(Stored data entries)

* * * * * * * * *

(* ===== verification/SysCreate.v ===== *)
(** * Creating a file: [create] and [sys_open]

    [create] of a file or device adds one binding to one directory and one empty
    inode, or changes nothing; [open] with [O_CREATE] makes this one
    transaction and returns a descriptor. *)

From stdpp Require Import base numbers list gmap strings.
From Stdlib Require Import ZArith Lia.
From S2P Require Import Prelude Blocks Monad Codec Mem UserMem Bio BioCache Log LogCrash LogGroup Txn Fs FsImage FsInv FsAlloc FsRead FsWritei FsTrunc FsInode FsDir FsNamex File FileWrite SysFile.
Open Scope Z_scope.

(** ** Files that stay as they are *)

Record kept (sb : superblock) (F : blocks) (I : Z -> dinode) (F' : blocks) (I' : Z -> dinode) (j : Z) : Prop := {
  kp_inode : I' j = I j;
  kp_blk : forall bn, 0 <= bn < MAXFILE -> fblk F' (I j) bn = fblk F (I j) bn;
  kp_slot : forall p, place sb j p -> slot F (I j) p <> 0 -> slot F' (I j) p = slot F (I j) p;
  kp_disk : disk_inode sb F' j = disk_inode sb F j;
}.

Section kept.
Context (sb : superblock).
Implicit Types (F : blocks) (I : Z -> dinode).

Lemma file_kept_trans F I F1 I1 F2 I2 j : kept sb F I F1 I1 j -> kept sb F1 I1 F2 I2 j -> kept sb F I F2 I2 j.
Proof.
  intros [A1 A2 A3 A4] [B1 B2 B3 B4]. rewrite A1 in *. constructor; [done| | |by rewrite B4].
  - intros bn Hb. by rewrite B2, A2.
  - intros p Hp H0. rewrite B3; [by apply A3|done|]. by rewrite A3.
Qed.
Lemma kept_others n F I F' I' j : others_same sb n F I F' I' -> j <> n -> 0 <= j < sb_ninodes sb -> kept sb F I F' I' j.
Proof.
  intros O Hj Hr. constructor; [by apply O|intros; by apply O|intros p Hp _; by apply O|by apply O].
Qed.
Lemma kept_wrote n off data F I F' I' j : wrote sb n off data F I F' I' -> j <> n -> 0 <= j < sb_ninodes sb -> kept sb F I F' I' j.
Proof.
  intros W Hj Hr. pose proof (wr_others _ _ _ _ _ _ _ _ W j Hj) as E.
  constructor; [done|intros; by apply W| |by apply W]. intros p Hp H0. rewrite <- E at 1. by apply W.
Qed.

(** No block becomes free when a file without blocks changes. *)
Lemma all_used_others n F I F' I' : fs_inv sb F I -> fs_inv sb F' I' -> others_same sb n F I F' I' -> (forall p, daddr (I n) p = 0) -> all_used sb F -> all_used sb F'.
Proof.
  intros Inv [_ _ _ _ _ [G1 _ G3 _] _] O H0 Ha b Hb. destruct (Z.lt_ge_cases b (datastart sb)) as [Hlt|Hge]; [apply G3; lia|].
  pose proof (inv_order _ _ _ Inv) as Hord. destruct Inv as [_ _ _ _ _ [_ _ _ H4] _].
  destruct (H4 b ltac:(lia) (Ha b Hb)) as (j & p & Hp & E). destruct (decide (j = n)) as [->|Hj].
  - unfold slot in E. rewrite !H0 in E. cbn [Z.eqb] in E. destruct (p <? 13); lia.
  - rewrite <- (os_slot _ _ _ _ _ _ O), <- (os_inode _ _ _ _ _ _ O) in E by done. rewrite <- E. apply G1; [done|]. lia.
Qed.

Lemma kept_bytes F I F' I' j off m : kept sb F I F' I' j -> 0 <= off -> off + m <= MAXFILE * BSIZE -> fbytes F' (I' j) off m = fbytes F (I j) off m.
Proof. intros [-> Hb _ _] Ho Hm. apply fbytes_ext. intros x Hx. apply fbyte_blk, Hb, file_block. lia. Qed.
Lemma kept_data F I F' I' j : kept sb F I F' I' j -> d_size (I j) <= MAXFILE * BSIZE -> fdata F' (I' j) = fdata F (I j).
Proof. intros K Hs. unfold fdata. rewrite (kept_bytes F I F' I') by (try done; rewrite (kp_inode _ _ _ _ _ _ K); lia). by rewrite (kp_inode _ _ _ _ _ _ K). Qed.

* * * * * * * * *

→ EXERCISE INSTRUCTIONS
Your reply should contain only the number of lines in the entries above with the word "Require".

→ RESPONSE AREA
3